══ Source data

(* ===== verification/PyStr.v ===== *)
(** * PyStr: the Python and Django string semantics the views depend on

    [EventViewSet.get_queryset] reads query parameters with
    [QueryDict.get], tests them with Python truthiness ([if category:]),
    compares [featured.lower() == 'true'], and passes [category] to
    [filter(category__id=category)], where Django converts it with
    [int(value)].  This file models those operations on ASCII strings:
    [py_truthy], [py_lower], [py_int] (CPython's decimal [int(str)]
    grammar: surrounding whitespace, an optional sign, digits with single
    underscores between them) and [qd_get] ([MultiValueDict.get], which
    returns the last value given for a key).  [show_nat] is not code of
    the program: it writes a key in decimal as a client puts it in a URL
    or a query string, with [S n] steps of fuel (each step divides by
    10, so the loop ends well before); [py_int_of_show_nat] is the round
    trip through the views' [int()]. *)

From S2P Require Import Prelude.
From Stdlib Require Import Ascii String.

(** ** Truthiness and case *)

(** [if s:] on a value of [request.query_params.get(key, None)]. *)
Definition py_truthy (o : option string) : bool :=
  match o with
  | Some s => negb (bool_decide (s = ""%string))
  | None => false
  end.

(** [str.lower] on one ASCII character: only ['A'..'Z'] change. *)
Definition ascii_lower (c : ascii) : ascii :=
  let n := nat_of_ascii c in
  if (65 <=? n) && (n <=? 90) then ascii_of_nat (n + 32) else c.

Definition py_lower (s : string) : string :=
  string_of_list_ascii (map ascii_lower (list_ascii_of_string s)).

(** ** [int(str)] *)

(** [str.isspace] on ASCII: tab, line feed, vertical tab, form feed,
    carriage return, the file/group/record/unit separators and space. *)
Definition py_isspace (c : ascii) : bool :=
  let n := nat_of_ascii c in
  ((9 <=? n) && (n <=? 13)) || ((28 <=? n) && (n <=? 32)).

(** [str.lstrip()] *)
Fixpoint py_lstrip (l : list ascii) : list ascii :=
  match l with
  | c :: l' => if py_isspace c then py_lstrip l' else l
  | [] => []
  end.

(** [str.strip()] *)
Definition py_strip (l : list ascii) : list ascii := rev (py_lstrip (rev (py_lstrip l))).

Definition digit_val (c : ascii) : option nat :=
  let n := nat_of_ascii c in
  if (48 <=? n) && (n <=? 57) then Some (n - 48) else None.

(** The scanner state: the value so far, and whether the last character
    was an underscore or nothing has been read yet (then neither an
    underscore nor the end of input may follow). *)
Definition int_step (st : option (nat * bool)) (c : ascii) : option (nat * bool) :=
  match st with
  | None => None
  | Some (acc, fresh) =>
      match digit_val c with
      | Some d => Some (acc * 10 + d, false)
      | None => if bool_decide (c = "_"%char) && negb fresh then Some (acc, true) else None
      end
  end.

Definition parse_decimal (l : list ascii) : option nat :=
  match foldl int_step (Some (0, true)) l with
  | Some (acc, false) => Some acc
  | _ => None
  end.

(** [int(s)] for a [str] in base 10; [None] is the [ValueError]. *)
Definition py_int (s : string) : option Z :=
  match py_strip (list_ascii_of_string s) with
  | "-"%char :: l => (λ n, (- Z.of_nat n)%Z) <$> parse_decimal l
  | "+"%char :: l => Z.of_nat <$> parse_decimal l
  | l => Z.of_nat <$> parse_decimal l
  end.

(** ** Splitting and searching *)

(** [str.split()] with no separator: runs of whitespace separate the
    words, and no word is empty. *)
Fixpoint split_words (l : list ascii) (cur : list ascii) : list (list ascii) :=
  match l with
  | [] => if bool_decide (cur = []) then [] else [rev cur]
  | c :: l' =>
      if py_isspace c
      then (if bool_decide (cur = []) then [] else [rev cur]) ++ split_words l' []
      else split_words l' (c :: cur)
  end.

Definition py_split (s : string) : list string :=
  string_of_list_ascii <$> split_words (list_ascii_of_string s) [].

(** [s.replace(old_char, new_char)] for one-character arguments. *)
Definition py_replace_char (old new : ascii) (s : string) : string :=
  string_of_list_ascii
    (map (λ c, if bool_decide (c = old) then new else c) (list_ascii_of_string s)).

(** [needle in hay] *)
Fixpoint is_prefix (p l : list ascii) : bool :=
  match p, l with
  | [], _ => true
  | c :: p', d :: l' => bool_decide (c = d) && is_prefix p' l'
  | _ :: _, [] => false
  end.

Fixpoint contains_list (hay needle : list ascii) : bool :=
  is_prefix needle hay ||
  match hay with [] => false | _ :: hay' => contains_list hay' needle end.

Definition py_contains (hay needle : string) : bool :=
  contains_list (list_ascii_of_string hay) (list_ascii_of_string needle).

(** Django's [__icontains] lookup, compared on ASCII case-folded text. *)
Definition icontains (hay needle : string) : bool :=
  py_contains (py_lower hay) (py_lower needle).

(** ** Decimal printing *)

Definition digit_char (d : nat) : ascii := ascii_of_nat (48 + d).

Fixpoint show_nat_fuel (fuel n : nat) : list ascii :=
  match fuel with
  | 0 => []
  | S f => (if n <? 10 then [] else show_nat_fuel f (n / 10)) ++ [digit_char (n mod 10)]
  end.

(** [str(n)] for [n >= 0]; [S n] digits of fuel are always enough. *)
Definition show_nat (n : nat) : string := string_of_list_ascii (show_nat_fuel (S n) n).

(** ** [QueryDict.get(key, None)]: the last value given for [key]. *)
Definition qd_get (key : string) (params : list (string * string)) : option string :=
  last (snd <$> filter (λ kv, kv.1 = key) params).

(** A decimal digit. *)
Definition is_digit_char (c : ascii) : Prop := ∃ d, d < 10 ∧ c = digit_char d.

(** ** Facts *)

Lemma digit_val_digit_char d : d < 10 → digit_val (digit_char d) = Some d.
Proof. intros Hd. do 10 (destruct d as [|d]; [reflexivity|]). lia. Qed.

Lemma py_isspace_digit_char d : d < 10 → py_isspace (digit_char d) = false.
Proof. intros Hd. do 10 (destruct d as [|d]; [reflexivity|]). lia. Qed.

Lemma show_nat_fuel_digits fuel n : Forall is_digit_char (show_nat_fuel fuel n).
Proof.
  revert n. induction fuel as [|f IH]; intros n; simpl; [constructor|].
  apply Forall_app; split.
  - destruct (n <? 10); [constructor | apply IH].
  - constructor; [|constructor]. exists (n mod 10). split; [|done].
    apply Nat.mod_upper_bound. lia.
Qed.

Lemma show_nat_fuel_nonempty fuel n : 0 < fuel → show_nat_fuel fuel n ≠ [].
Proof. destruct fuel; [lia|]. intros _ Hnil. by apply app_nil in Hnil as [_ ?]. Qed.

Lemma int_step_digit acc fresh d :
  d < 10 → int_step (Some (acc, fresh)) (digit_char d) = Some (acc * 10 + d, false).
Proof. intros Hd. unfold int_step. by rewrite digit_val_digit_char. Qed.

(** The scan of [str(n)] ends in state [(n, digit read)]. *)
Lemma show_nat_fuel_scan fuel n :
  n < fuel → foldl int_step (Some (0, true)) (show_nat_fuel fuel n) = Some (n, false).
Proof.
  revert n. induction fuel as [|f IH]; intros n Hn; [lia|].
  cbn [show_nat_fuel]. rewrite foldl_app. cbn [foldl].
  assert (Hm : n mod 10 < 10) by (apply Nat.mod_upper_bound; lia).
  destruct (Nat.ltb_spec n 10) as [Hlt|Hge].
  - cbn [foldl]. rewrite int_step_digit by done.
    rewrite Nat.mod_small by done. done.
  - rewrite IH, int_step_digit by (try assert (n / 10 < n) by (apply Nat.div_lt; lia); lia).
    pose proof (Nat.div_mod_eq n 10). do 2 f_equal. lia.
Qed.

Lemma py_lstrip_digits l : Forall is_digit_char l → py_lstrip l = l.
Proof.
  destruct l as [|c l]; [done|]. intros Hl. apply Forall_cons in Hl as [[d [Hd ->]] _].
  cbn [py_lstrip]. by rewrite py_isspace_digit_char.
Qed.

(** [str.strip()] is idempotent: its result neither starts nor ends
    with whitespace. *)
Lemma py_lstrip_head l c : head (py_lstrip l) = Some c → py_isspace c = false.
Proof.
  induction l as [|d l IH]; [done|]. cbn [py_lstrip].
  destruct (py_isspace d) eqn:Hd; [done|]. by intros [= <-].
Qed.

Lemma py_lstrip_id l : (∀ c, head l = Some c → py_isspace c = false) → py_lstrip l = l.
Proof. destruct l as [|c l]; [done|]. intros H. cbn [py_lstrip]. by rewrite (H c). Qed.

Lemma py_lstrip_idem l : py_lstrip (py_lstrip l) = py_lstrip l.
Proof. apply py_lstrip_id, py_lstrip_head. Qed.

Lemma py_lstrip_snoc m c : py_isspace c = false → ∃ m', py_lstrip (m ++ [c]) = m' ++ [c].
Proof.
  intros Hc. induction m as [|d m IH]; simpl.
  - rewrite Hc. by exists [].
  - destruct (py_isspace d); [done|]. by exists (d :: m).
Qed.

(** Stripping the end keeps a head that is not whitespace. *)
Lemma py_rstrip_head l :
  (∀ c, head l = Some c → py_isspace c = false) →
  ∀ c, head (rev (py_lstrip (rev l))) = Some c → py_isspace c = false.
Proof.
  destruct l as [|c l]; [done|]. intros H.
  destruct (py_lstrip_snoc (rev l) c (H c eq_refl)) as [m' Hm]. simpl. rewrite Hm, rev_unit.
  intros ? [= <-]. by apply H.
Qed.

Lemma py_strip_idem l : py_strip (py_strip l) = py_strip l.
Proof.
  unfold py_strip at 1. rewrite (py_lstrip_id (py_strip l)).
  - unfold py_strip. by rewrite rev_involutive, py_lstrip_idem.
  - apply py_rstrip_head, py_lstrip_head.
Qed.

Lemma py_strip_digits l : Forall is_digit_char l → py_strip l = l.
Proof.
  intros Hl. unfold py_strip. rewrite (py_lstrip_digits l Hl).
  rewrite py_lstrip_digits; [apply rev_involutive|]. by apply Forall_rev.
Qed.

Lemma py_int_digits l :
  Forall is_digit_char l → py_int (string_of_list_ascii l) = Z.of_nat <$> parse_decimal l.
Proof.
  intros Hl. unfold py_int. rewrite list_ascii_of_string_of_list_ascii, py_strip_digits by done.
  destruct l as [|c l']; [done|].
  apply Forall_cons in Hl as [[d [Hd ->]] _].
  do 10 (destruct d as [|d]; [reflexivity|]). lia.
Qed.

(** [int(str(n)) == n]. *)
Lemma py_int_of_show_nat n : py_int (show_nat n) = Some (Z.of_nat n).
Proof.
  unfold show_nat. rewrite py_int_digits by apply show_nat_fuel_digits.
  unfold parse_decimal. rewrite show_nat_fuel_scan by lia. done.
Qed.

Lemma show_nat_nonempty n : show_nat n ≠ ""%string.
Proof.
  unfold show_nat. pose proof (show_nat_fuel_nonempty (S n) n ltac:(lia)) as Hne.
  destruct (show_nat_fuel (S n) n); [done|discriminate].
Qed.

════

[Exercise description]
Take every line above that includes the string "given" and return it.

[Solution to this task]
    returns the last value given for a key).  [show_nat] is not code of
(** ** [QueryDict.get(key, None)]: the last value given for [key]. *)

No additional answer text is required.